■ Task goal:
Your answer should be the entries, repeated exactly.

--- Exercise input ---

(** A call is recorded and played back. The manager records the mu-law packets
    of a session from the start to the stop of its recording; from the file the
    media player loads their payloads, one after the other as they arrived and byte
    for byte but for one of the two codes of silence. *)
Theorem call_recorded_and_played cfg d id sessionID callID format mode metadata zone now now' packets :
  disk_ok d -> cfg_ok cfg -> BitsPerSample cfg = 16 -> Forall (is_u 8) (packets ≫= fst) -> Z.of_nat (length (packets ≫= fst)) < 2 ^ 31 ->
  let m := (m_StartRecording id sessionID callID format mode metadata zone now true Done (NewManager (Some cfg) d)).2 in
  let m := (m_StopRecording id now' Done Done (write_packets sessionID 0 packets m)).2 in
  loadAudioFile (content (files (recorder m))) (filePath (BasePath cfg) callID zone now) =
  Ok (mkAudio (map (fun b => if b =? 127 then 255 else b) (packets ≫= fst)) (cfg_SampleRate cfg) (cfg_Channels cfg) "PCMU").
Proof.
  intros Hd (K1 & K2 & K3) H16 Hb Hl m0 m2. destruct (overrides_same format mode cfg) as (V1 & V2 & V3 & V4). set (cfg' := overrides format mode cfg) in *.
  set (ws := map (fun p : list Z * bool => OWrite id (to_pcm p.1 0)) packets). destruct (lone_recording cfg' d id sessionID callID metadata zone now now' ws Hd) as (Him & Hcur & Hcalls & Erun & Hfr & Espec).
  unfold m2, m0. rewrite manager_starts. fold cfg'. set (m1 := mkManager _ _). destruct (packets_written sessionID id 0 packets m1 _ [] Him Hcur Hcalls) as (E1 & E2 & E3 & E4).
  cbn [app] in E4. fold ws in E1, E2, E3, E4. rewrite pcm_packets in E4. specialize (Hfr E2). set (ops := OStart id sessionID callID metadata zone now :: ws ++ [OStop id now']) in *.
  assert (Em : recorder (m_StopRecording id now' Done Done (write_packets sessionID 0 packets m1)).2 = run ops (NewRecorder (Some cfg') d)).
  { rewrite Erun. unfold m_StopRecording, on_recorder. rewrite E1. cbn [step recorder]. by destruct (StopRecording id now' Done Done _). }
  rewrite Em. pose proof (run_implements _ _ _ (new_implements (Some cfg') d Hd) Hfr) as Hall.
  assert (Hc : calls (spec_run ops nothing) !! id = Some (mkCall sessionID StatusCompleted (ConvertG711uToPCM (packets ≫= fst)) now')).
  { rewrite Espec. change (spec_step (OStop id now') ?x) with (on_call id (spec_stop now') x). unfold on_call. cbn [calls]. rewrite E4, lookup_alter_eq, lookup_singleton_eq. cbn. unfold spec_stop. by rewrite decide_True by (by left). }
  destruct (recordings (run ops (NewRecorder (Some cfg') d)) !! id) as [rec|] eqn:Hr; [|by rewrite (implements_none _ _ _ Hall Hr) in Hc].
  assert (Hpath : FilePath rec = filePath (BasePath cfg) callID zone now).
  { rewrite Erun in Hr. cbn [step] in Hr. unfold StopRecording in Hr. pose proof (path_start cfg' d id sessionID callID metadata zone now) as Hps. rewrite V1 in Hps.
    rewrite <- (path_writes id (map (fun p : list Z * bool => to_pcm p.1 0) packets)) in Hps. rewrite map_map in Hps. fold ws in Hps.
    destruct (recordings (run ws _) !! id) as [rec0|] eqn:Hr0 in Hr, Hps; [|done]. injection Hps as Hps. cbn [snd] in Hr.
    destruct (stopped_entry id rec0 now' Done Done _ Hr0) as (rec1 & Hr1 & Hp1 & _). cbn [step] in Hr1. rewrite Hr1 in Hr. injection Hr as <-. congruence. }
  rewrite <- Hpath. rewrite (completed_loaded ops cfg' d id _ rec Hd Hfr) by (done || (split_and!; congruence) || (cbn [c_audio]; rewrite pcm_length; lia)).
  cbn [c_audio]. rewrite V3, H16, V2, V4. cbn [Z.eqb Pos.eqb]. by rewrite (proj2 (ulaw_recorded_and_played _ Hb)).
Qed.
(** The characters of a word are in the classes the expressions use. *)
Lemma word_class c : is_clean c /\ is_blank c = false -> re_s c = false /\ re_S c = true /\ re_dot c = true.
Proof. destruct c as [[] [] [] [] [] [] [] []]; vm_compute; intros [[H1 H2] H3]; try done. Qed.
Lemma clean_dot s : clean s -> Forall (fun c => re_dot c = true) s.
Proof. intros Hs. eapply Forall_impl; [exact Hs|]. intros c. destruct c as [[] [] [] [] [] [] [] []]; vm_compute; intros [H1 H2]; done. Qed.
Lemma word_S s : word s -> Forall (fun c => re_S c = true) s /\ s <> [].
Proof. intros [Hne Hs]. split; [|done]. eapply Forall_impl; [exact Hs|]. intros c Hc. by apply word_class. Qed.
Lemma starts_stops s t : clean s -> starts s -> stops re_s (s ++ t).
Proof.
  intros Hs (c & Hc & Hb). destruct s as [|x s]; [done|]. injection Hc as ->. cbn. apply Forall_cons in Hs as [Hx _].
  by apply word_class.
Qed.
Lemma blank_s : Forall (fun c => re_s c = true) (bs " ") /\ bs " " <> [].
Proof. split; [|done]. by repeat constructor. Qed.
Lemma name_not_slash s : word s -> "/"%char ∉ s -> Forall (fun c => re_not_slash c = true) s /\ s <> [].
Proof.
  intros [Hne _] Hs. split; [|done]. apply Forall_forall. intros c Hc. unfold re_not_slash. rewrite bool_decide_eq_false_2; [done|].
  intros ->. done.
Qed.

(** What [codecRegex], [fmtpRegex] and [cryptoRegex] find in the lines that are built. *)
Lemma match_codec pt name clock channels : 0 <= pt -> word name -> "/"%char ∉ name -> 0 <= clock -> 0 <= channels ->
  FindStringSubmatch codecRegex (FormatInt pt ++ bs " " ++ name ++ bs "/" ++ FormatInt clock ++
    (if channels >? 1 then bs "/" ++ FormatInt channels else [])) =
  Some [FormatInt pt; name; FormatInt clock; if channels >? 1 then FormatInt channels else []].
Proof.
  intros Hpt Hname Hslash Hclock Hch. unfold FindStringSubmatch, codecRegex.
  rewrite match_seq. apply match_group; [by apply digits_FormatInt|done|].
  rewrite match_seq. apply match_plus; [apply blank_s|apply word_text in Hname as (? & ? & _); by apply starts_stops|].
  rewrite match_seq. apply match_group; [by apply name_not_slash|done|].
  rewrite match_seq. apply match_text. rewrite match_seq.
  apply match_group; [by apply digits_FormatInt|by destruct (channels >? 1)|].
  destruct (channels >? 1); [|done]. apply match_opt. rewrite match_seq. apply match_text.
  rewrite <- (app_nil_r (FormatInt channels)) at 1. by apply match_group; [apply digits_FormatInt| |].
Qed.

---

■ Task solution:
(** A call is recorded and played back. The manager records the mu-law packets
    of a session from the start to the stop of its recording; from the file the
    media player loads their payloads, one after the other as they arrived and byte
    for byte but for one of the two codes of silence. *)
Theorem call_recorded_and_played cfg d id sessionID callID format mode metadata zone now now' packets :
  disk_ok d -> cfg_ok cfg -> BitsPerSample cfg = 16 -> Forall (is_u 8) (packets ≫= fst) -> Z.of_nat (length (packets ≫= fst)) < 2 ^ 31 ->
  let m := (m_StartRecording id sessionID callID format mode metadata zone now true Done (NewManager (Some cfg) d)).2 in
  let m := (m_StopRecording id now' Done Done (write_packets sessionID 0 packets m)).2 in
  loadAudioFile (content (files (recorder m))) (filePath (BasePath cfg) callID zone now) =
  Ok (mkAudio (map (fun b => if b =? 127 then 255 else b) (packets ≫= fst)) (cfg_SampleRate cfg) (cfg_Channels cfg) "PCMU").
Proof.
  intros Hd (K1 & K2 & K3) H16 Hb Hl m0 m2. destruct (overrides_same format mode cfg) as (V1 & V2 & V3 & V4). set (cfg' := overrides format mode cfg) in *.
  set (ws := map (fun p : list Z * bool => OWrite id (to_pcm p.1 0)) packets). destruct (lone_recording cfg' d id sessionID callID metadata zone now now' ws Hd) as (Him & Hcur & Hcalls & Erun & Hfr & Espec).
  unfold m2, m0. rewrite manager_starts. fold cfg'. set (m1 := mkManager _ _). destruct (packets_written sessionID id 0 packets m1 _ [] Him Hcur Hcalls) as (E1 & E2 & E3 & E4).
  cbn [app] in E4. fold ws in E1, E2, E3, E4. rewrite pcm_packets in E4. specialize (Hfr E2). set (ops := OStart id sessionID callID metadata zone now :: ws ++ [OStop id now']) in *.
  assert (Em : recorder (m_StopRecording id now' Done Done (write_packets sessionID 0 packets m1)).2 = run ops (NewRecorder (Some cfg') d)).
  { rewrite Erun. unfold m_StopRecording, on_recorder. rewrite E1. cbn [step recorder]. by destruct (StopRecording id now' Done Done _). }
  rewrite Em. pose proof (run_implements _ _ _ (new_implements (Some cfg') d Hd) Hfr) as Hall.
  assert (Hc : calls (spec_run ops nothing) !! id = Some (mkCall sessionID StatusCompleted (ConvertG711uToPCM (packets ≫= fst)) now')).
  { rewrite Espec. change (spec_step (OStop id now') ?x) with (on_call id (spec_stop now') x). unfold on_call. cbn [calls]. rewrite E4, lookup_alter_eq, lookup_singleton_eq. cbn. unfold spec_stop. by rewrite decide_True by (by left). }
  destruct (recordings (run ops (NewRecorder (Some cfg') d)) !! id) as [rec|] eqn:Hr; [|by rewrite (implements_none _ _ _ Hall Hr) in Hc].
  assert (Hpath : FilePath rec = filePath (BasePath cfg) callID zone now).
  { rewrite Erun in Hr. cbn [step] in Hr. unfold StopRecording in Hr. pose proof (path_start cfg' d id sessionID callID metadata zone now) as Hps. rewrite V1 in Hps.
    rewrite <- (path_writes id (map (fun p : list Z * bool => to_pcm p.1 0) packets)) in Hps. rewrite map_map in Hps. fold ws in Hps.
    destruct (recordings (run ws _) !! id) as [rec0|] eqn:Hr0 in Hr, Hps; [|done]. injection Hps as Hps. cbn [snd] in Hr.
    destruct (stopped_entry id rec0 now' Done Done _ Hr0) as (rec1 & Hr1 & Hp1 & _). cbn [step] in Hr1. rewrite Hr1 in Hr. injection Hr as <-. congruence. }
  rewrite <- Hpath. rewrite (completed_loaded ops cfg' d id _ rec Hd Hfr) by (done || (split_and!; congruence) || (cbn [c_audio]; rewrite pcm_length; lia)).
  cbn [c_audio]. rewrite V3, H16, V2, V4. cbn [Z.eqb Pos.eqb]. by rewrite (proj2 (ulaw_recorded_and_played _ Hb)).
Qed.
(** The characters of a word are in the classes the expressions use. *)
Lemma word_class c : is_clean c /\ is_blank c = false -> re_s c = false /\ re_S c = true /\ re_dot c = true.
Proof. destruct c as [[] [] [] [] [] [] [] []]; vm_compute; intros [[H1 H2] H3]; try done. Qed.
Lemma clean_dot s : clean s -> Forall (fun c => re_dot c = true) s.
Proof. intros Hs. eapply Forall_impl; [exact Hs|]. intros c. destruct c as [[] [] [] [] [] [] [] []]; vm_compute; intros [H1 H2]; done. Qed.
Lemma word_S s : word s -> Forall (fun c => re_S c = true) s /\ s <> [].
Proof. intros [Hne Hs]. split; [|done]. eapply Forall_impl; [exact Hs|]. intros c Hc. by apply word_class. Qed.
Lemma starts_stops s t : clean s -> starts s -> stops re_s (s ++ t).
Proof.
  intros Hs (c & Hc & Hb). destruct s as [|x s]; [done|]. injection Hc as ->. cbn. apply Forall_cons in Hs as [Hx _].
  by apply word_class.
Qed.
Lemma blank_s : Forall (fun c => re_s c = true) (bs " ") /\ bs " " <> [].
Proof. split; [|done]. by repeat constructor. Qed.
Lemma name_not_slash s : word s -> "/"%char ∉ s -> Forall (fun c => re_not_slash c = true) s /\ s <> [].
Proof.
  intros [Hne _] Hs. split; [|done]. apply Forall_forall. intros c Hc. unfold re_not_slash. rewrite bool_decide_eq_false_2; [done|].
  intros ->. done.
Qed.

(** What [codecRegex], [fmtpRegex] and [cryptoRegex] find in the lines that are built. *)
Lemma match_codec pt name clock channels : 0 <= pt -> word name -> "/"%char ∉ name -> 0 <= clock -> 0 <= channels ->
  FindStringSubmatch codecRegex (FormatInt pt ++ bs " " ++ name ++ bs "/" ++ FormatInt clock ++
    (if channels >? 1 then bs "/" ++ FormatInt channels else [])) =
  Some [FormatInt pt; name; FormatInt clock; if channels >? 1 then FormatInt channels else []].
Proof.
  intros Hpt Hname Hslash Hclock Hch. unfold FindStringSubmatch, codecRegex.
  rewrite match_seq. apply match_group; [by apply digits_FormatInt|done|].
  rewrite match_seq. apply match_plus; [apply blank_s|apply word_text in Hname as (? & ? & _); by apply starts_stops|].
  rewrite match_seq. apply match_group; [by apply name_not_slash|done|].
  rewrite match_seq. apply match_text. rewrite match_seq.
  apply match_group; [by apply digits_FormatInt|by destruct (channels >? 1)|].
  destruct (channels >? 1); [|done]. apply match_opt. rewrite match_seq. apply match_text.
  rewrite <- (app_nil_r (FormatInt channels)) at 1. by apply match_group; [apply digits_FormatInt| |].
Qed.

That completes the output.